Please repeat the lines below, exactly and only, from the one that holds "(split; [intros Hy;" through the one that holds "assert (Hcount : forall".

[Stored items]
===============

Fixpoint json_dumps (v : pyval) : string :=
  match v with
  | PNone => "null"
  | PBool true => "true"
  | PBool false => "false"
  | PInt z => pretty z
  | PFloat q => repr_float q
  | PStr s => json_string s
  | PList l => ("[" +:+ join "," (map json_dumps l) +:+ "]")%string
  | PDict d =>
      ("{" +:+ join "," (map (fun kv => json_string (fst kv) +:+ ":" +:+ json_dumps (snd kv))%string d)
       +:+ "}")%string
  end.

(** [_safe_json] *)
Definition safe_json (v : pyval) : string :=
  match v with PNone => "" | _ => json_dumps v end.

Definition chunk_if (v : pyval) : list string := if truthy v then [safe_json v] else [].

Definition structured_prompt_text (r : ChatCompletionRequest) : string :=
  let chunks :=
    chunk_if (req_tools r) ++ chunk_if (req_tool_choice r) ++ chunk_if (req_response_format r)
    ++ chunk_if (req_stop r)
    ++ concat (map (fun m =>
         chunk_if (msg_tool_calls m)
         ++ (if str_truthy (msg_name m) then option_list (msg_name m) else [])
         ++ (if str_truthy (msg_tool_call_id m) then option_list (msg_tool_call_id m) else []))
         (req_messages r)) in
  join newline (List.filter (fun c => negb (String.eqb c "")) chunks).

(** ** Costing *)

Definition strlen (s : string) : Z := Z.of_nat (String.length s).

(** [math.ceil(len(text) / 4)] *)
Definition ceil_div4 (n : Z) : Z := ((n + (CHARS_PER_TOKEN_FALLBACK - 1)) / CHARS_PER_TOKEN_FALLBACK)%Z.

(** [_count_tokens] *)
Definition count_tokens (text : string) (token_counter : option (string -> option Z)) : Z * bool :=
  let fallback := (ceil_div4 (strlen text), false) in
  match token_counter with
  | Some f => match f text with Some n => (Z.max 0 n, true) | None => fallback end
  | None => fallback
  end.

(** [_effective_output_limit] *)
Definition effective_output_limit (r : ChatCompletionRequest) (default_max_tokens : Z)
    : Z * bool * string :=
  match req_max_completion_tokens r with
  | Some mc =>
      let completion := Z.max 0 mc in
      let other := match req_max_tokens r with Some mt => Z.max 0 mt | None => 0%Z end in
      (Z.max completion other, true, "max_completion_tokens"%string)
  | None =>
      match req_max_tokens r with
      | Some mt => (Z.max 0 mt, true, "max_tokens"%string)
      | None => (Z.max 0 default_max_tokens, false, "default"%string)
      end
  end.

Definition estimate_request_cost (r : ChatCompletionRequest)
    (token_counter : option (string -> option Z)) (multimodal_estimate : option Z)
    (default_max_tokens : Z) : RequestCost :=
  let '(text, _text_parts, media) := message_text_and_media (req_messages r) in
  let structured_text := structured_prompt_text r in
  let '(text_tokens, text_is_exact) := count_tokens text token_counter in
  let '(structured_tokens, structured_is_exact) :=
    if negb (String.eqb structured_text "") then count_tokens structured_text token_counter
    else (0%Z, true) in
  let input := (text_tokens + structured_tokens)%Z in
  let in_exact := text_is_exact && structured_is_exact in
  let '(output, out_exact, source) := effective_output_limit r default_max_tokens in
  let mm_exact := (media =? 0)%Z in
  let '(mm, unknown) :=
    match multimodal_estimate with
    | Some u => if negb (media =? 0)%Z && negb (u =? 0)%Z then ((media * u)%Z, false)
                else (0%Z, negb (media =? 0)%Z)
    | None => (0%Z, negb (media =? 0)%Z)
    end in
  mkCost input output mm (input + output + mm) in_exact mm_exact out_exact unknown source
    structured_tokens media.

Definition estimate_prompt_cost (prompt : string) (max_tokens : option Z)
    (token_counter : option (string -> option Z)) (default_max_tokens : Z) : RequestCost :=
  let '(input, in_exact) := count_tokens prompt token_counter in
  let '(output, out_exact, source) :=
    match max_tokens with
    | None => (Z.max 0 default_max_tokens, false, "default"%string)
    | Some mt => (Z.max 0 mt, true, "max_tokens"%string)
    end in
  mkCost input output 0 (input + output) in_exact true out_exact false source 0 0.
End json.

(** ** Budget evaluation *)

Definition exceeds (n : Z) (limit : option Z) : bool :=
  match limit with Some l => (l <? n)%Z | None => false end.

Definition evaluate_context (cost : RequestCost) (budgets : option ContextBudgets)
    : ContextEvaluation :=
  let status := cost_status cost in
  let exact := String.eqb status COST_STATUS_EXACT in
  match budgets with
  | None =>
      mkContextEval NO_BUDGET None (total_tokens cost) true false None None None None (Some cost)
        exact status None None
  | Some b =>
      let result reason budget within over breached :=
        mkContextEval reason (Some budget) (total_tokens cost) within over breached
          (hard_max_tokens b) (recommended_max_tokens b) (interactive_max_tokens b) (Some cost)
          exact status (max_input_tokens b) (max_output_tokens b) in
      if exceeds (output_tokens cost) (max_output_tokens b) then
        result ABOVE_OUTPUT_LIMIT MAX_OUTPUT false true (Some MAX_OUTPUT)
      else
        let total_input_tokens := (input_tokens cost + multimodal_tokens cost)%Z in
        if exceeds total_input_tokens (max_input_tokens b) then
          result ABOVE_INPUT_LIMIT MAX_INPUT false true (Some MAX_INPUT)
        else if exceeds (total_tokens cost) (hard_max_tokens b) then
          result ABOVE_HARD HARD false true (Some HARD)
        else if exceeds (total_tokens cost) (recommended_max_tokens b) then
          result ABOVE_RECOMMENDED RECOMMENDED true false None
        else if exceeds (total_tokens cost) (interactive_max_tokens b) then
          result WITHIN_RECOMMENDED RECOMMENDED true false None
        else result WITHIN_INTERACTIVE INTERACTIVE true false None
  end.

(** ** Properties *)

(** A request is refused by the context policy exactly when a declared limit
    is exceeded: its reserved output above the output maximum, its whole input
    (text, structured fields and media) above the input maximum, or its total
    above the hard maximum; the reported reason is the first breach in that
    order, and without budgets nothing is refused. *)
Theorem over_limit_characterised cost budgets :
  let e := evaluate_context cost budgets in
  (ce_over_limit e = true <->
     exists b, budgets = Some b
       /\ (exceeds (output_tokens cost) (max_output_tokens b) = true
           \/ exceeds (input_tokens cost + multimodal_tokens cost) (max_input_tokens b) = true
           \/ exceeds (total_tokens cost) (hard_max_tokens b) = true))
  /\ ce_within_budget e = negb (ce_over_limit e)
  /\ (ce_over_limit e = true <-> ce_breached_budget e <> None)
  /\ (ce_reason e = ABOVE_HARD <->
     exists b, budgets = Some b
       /\ exceeds (output_tokens cost) (max_output_tokens b) = false
       /\ exceeds (input_tokens cost + multimodal_tokens cost) (max_input_tokens b) = false
       /\ exceeds (total_tokens cost) (hard_max_tokens b) = true).
Proof.
  cbv zeta. unfold evaluate_context.
  destruct budgets as [b|]; [|simpl; split_and!; try done; by split; [|intros (? & ? & _)]].
  destruct (exceeds (output_tokens cost) (max_output_tokens b)) eqn:E1; simpl;
    [|destruct (exceeds (input_tokens cost + multimodal_tokens cost) (max_input_tokens b)) eqn:E2;
      simpl; [|destruct (exceeds (total_tokens cost) (hard_max_tokens b)) eqn:E3; simpl;
        [|repeat case_match; simpl]]];
    (split_and!; [| done | done |]);
    (split; [intros Hy; try discriminate Hy; exists b; tauto
            | intros (b' & [= <-] & Hx);
              try done; destruct_or? Hx; destruct_and? Hx; congruence]).
Qed.

(** The reserved output covers whatever limit the client stated under either
    name, the totals add up, every count is non-negative and media without a
    per-unit price is flagged as unknown cost, never as free. *)
Theorem request_cost_covers repr_float r token_counter mm default_max :
  (forall u, mm = Some u -> 0 <= u)%Z ->
  let c := estimate_request_cost repr_float r token_counter mm default_max in
  (forall n, req_max_tokens r = Some n -> n <= output_tokens c)%Z
  /\ (forall n, req_max_completion_tokens r = Some n -> n <= output_tokens c)%Z
  /\ (0 <= input_tokens c)%Z /\ (0 <= output_tokens c)%Z
  /\ total_tokens c = (input_tokens c + output_tokens c + multimodal_tokens c)%Z
  /\ (has_unknown_cost c = true <-> media_parts c <> 0%Z /\ multimodal_tokens c = 0%Z)
  /\ (cost_status c = COST_STATUS_UNKNOWN <-> has_unknown_cost c = true).
Proof.
  intros Hmm. cbv zeta. unfold estimate_request_cost.
  destruct (message_text_and_media (req_messages r)) as [[text tp] media].
  assert (Hcount : forall t, (0 <= (count_tokens t token_counter).1)%Z).
  { intros t. assert (0 <= ceil_div4 (strlen t))%Z.
    { unfold ceil_div4, CHARS_PER_TOKEN_FALLBACK, strlen. apply Z.div_pos; lia. }
    unfold count_tokens. destruct token_counter as [f|]; [destruct (f t)|]; simpl; lia. }
  pose proof (Hcount text) as H1. destruct (count_tokens text token_counter) as [tt te].
  set (st := structured_prompt_text repr_float r). pose proof (Hcount st) as H2.
  destruct (if negb (String.eqb st "") then count_tokens st token_counter else (0%Z, true))
    as [sn se] eqn:Es.
  assert (0 <= sn)%Z.
  { destruct (negb (String.eqb st "")); [|by simplify_eq]. rewrite Es in H2. done. }
  unfold effective_output_limit. simpl in H1.
  assert (Hlast : forall c, cost_status c = COST_STATUS_UNKNOWN <-> has_unknown_cost c = true).
  { intros c. unfold cost_status. destruct (has_unknown_cost c); [done|].
    unfold COST_STATUS_EXACT, COST_STATUS_ESTIMATED, COST_STATUS_UNKNOWN.
    destruct (input_is_exact c && output_is_exact c && multimodal_is_exact c);
      split; intros Hz; discriminate Hz. }
  destruct (req_max_completion_tokens r) as [mc|] eqn:Emc, (req_max_tokens r) as [mt|] eqn:Emt;
    (destruct mm as [u|]; [specialize (Hmm u eq_refl);
       destruct (media =? 0)%Z eqn:E0, (u =? 0)%Z eqn:Eu|destruct (media =? 0)%Z eqn:E0]);
    cbn [negb andb]; reflect_tests; cbn [output_tokens input_tokens total_tokens has_unknown_cost
      media_parts multimodal_tokens];
    (split_and!; [intros ? [= <-] || done | intros ? [= <-] || done | lia | lia | done | | apply Hlast]);
    try lia; split; intros; destruct_and?; try done; try (split; [done | lia]); nia.
Qed.

Lemma request_cost_covers_witness :
  let m := mkMessage "user" (PList [PDict [("type", PStr "image_url")]]) None PNone None in
  let r := mkChatRequest "m" [m] (Some 256%Z) (Some 4096%Z) false PNone PNone PNone PNone in
  let c := estimate_request_cost (fun _ => ""%string) r None None 256 in
  (4096 <= output_tokens c)%Z /\ has_unknown_cost c = true.
Proof.
  cbv zeta. split; [|reflexivity].
  eapply (request_cost_covers (fun _ => ""%string) _ None None 256); [discriminate | reflexivity].
Defined.
Definition evaluate (ctx : CapacityContext) (c : CapacityController)
    : CapacityEvaluation * CapacityController :=
  let ceiling := operator_ceiling env in
  let m := mode env in
  let '((profile, profile_eligible, profile_rejection_reason), c) :=
    match m with
    | ADAPTIVE => profile_status env fs host_memory c
    | FIXED => ((None, false, None), c)
    end in
  let profile_loaded := match profile with Some _ => true | None => false end in
  let calibrated := if profile_eligible then recommended_active_concurrency <$> profile else None in
  let context_eval :=
    match cx_context_budgets ctx with
    | None => None
    | Some b => Some (evaluate_context (context_cost ctx) (Some b))
    end in
  let f := mkFields calibrated profile_loaded profile_eligible profile_rejection_reason
             (ContextDecisionReason_value ∘ ce_reason <$> context_eval)
             (context_eval ≫= fun e => ContextBudget_value <$> ce_budget e)
             (ce_total_tokens <$> context_eval)
             (context_eval ≫= fun e => ContextBudget_value <$> ce_breached_budget e) in
  let over := match context_eval with Some e => ce_over_limit e | None => false end in
  let '(limit, c) := effective_active_limit env fs host_memory (cx_memory_pressure ctx) c in
  let result lane_limited action reason := verdict ctx m ceiling f lane_limited action limit reason in
  if over then (result false REJECT CONTEXT_OVERFLOW, c)
  else if negb (cx_runtime_ready ctx) then (result false REJECT RUNTIME_NOT_READY, c)
  else
    let global_available := (cx_active_jobs ctx <? limit)%Z in
    if global_available && lane_available ctx then
      if get_capacity_memory_pressure_deny env
         && bool_decide (cx_memory_pressure ctx = MPC_HIGH)
         && (limit <=? cx_active_jobs ctx + 1)%Z
      then (result false QUEUE MEMORY_PRESSURE_HIGH, c)
      else
        let reason :=
          match m, calibrated with
          | ADAPTIVE, Some n => if (n <? ceiling)%Z then CALIBRATED_LIMIT else OPERATOR_CEILING
          | _, _ => BELOW_OPERATOR_CEILING
          end in
        (result false RUN reason, c)
    else
      let queue_has_room := (cx_queue_depth ctx <? cx_max_queue_depth ctx)%Z in
      if negb (lane_available ctx) then
        (result true (if queue_has_room then QUEUE else REJECT) LANE_CAPACITY, c)
      else if negb queue_has_room then (result false REJECT QUEUE_FULL, c)
      else
        let reason :=
          match m, calibrated with
          | ADAPTIVE, Some _ => CALIBRATED_LIMIT
          | _, _ => OPERATOR_CEILING
          end in
        (result false QUEUE reason, c).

===============

RESULT FOR THIS TASK:
    (split; [intros Hy; try discriminate Hy; exists b; tauto
            | intros (b' & [= <-] & Hx);
              try done; destruct_or? Hx; destruct_and? Hx; congruence]).
Qed.

(** The reserved output covers whatever limit the client stated under either
    name, the totals add up, every count is non-negative and media without a
    per-unit price is flagged as unknown cost, never as free. *)
Theorem request_cost_covers repr_float r token_counter mm default_max :
  (forall u, mm = Some u -> 0 <= u)%Z ->
  let c := estimate_request_cost repr_float r token_counter mm default_max in
  (forall n, req_max_tokens r = Some n -> n <= output_tokens c)%Z
  /\ (forall n, req_max_completion_tokens r = Some n -> n <= output_tokens c)%Z
  /\ (0 <= input_tokens c)%Z /\ (0 <= output_tokens c)%Z
  /\ total_tokens c = (input_tokens c + output_tokens c + multimodal_tokens c)%Z
  /\ (has_unknown_cost c = true <-> media_parts c <> 0%Z /\ multimodal_tokens c = 0%Z)
  /\ (cost_status c = COST_STATUS_UNKNOWN <-> has_unknown_cost c = true).
Proof.
  intros Hmm. cbv zeta. unfold estimate_request_cost.
  destruct (message_text_and_media (req_messages r)) as [[text tp] media].
  assert (Hcount : forall t, (0 <= (count_tokens t token_counter).1)%Z).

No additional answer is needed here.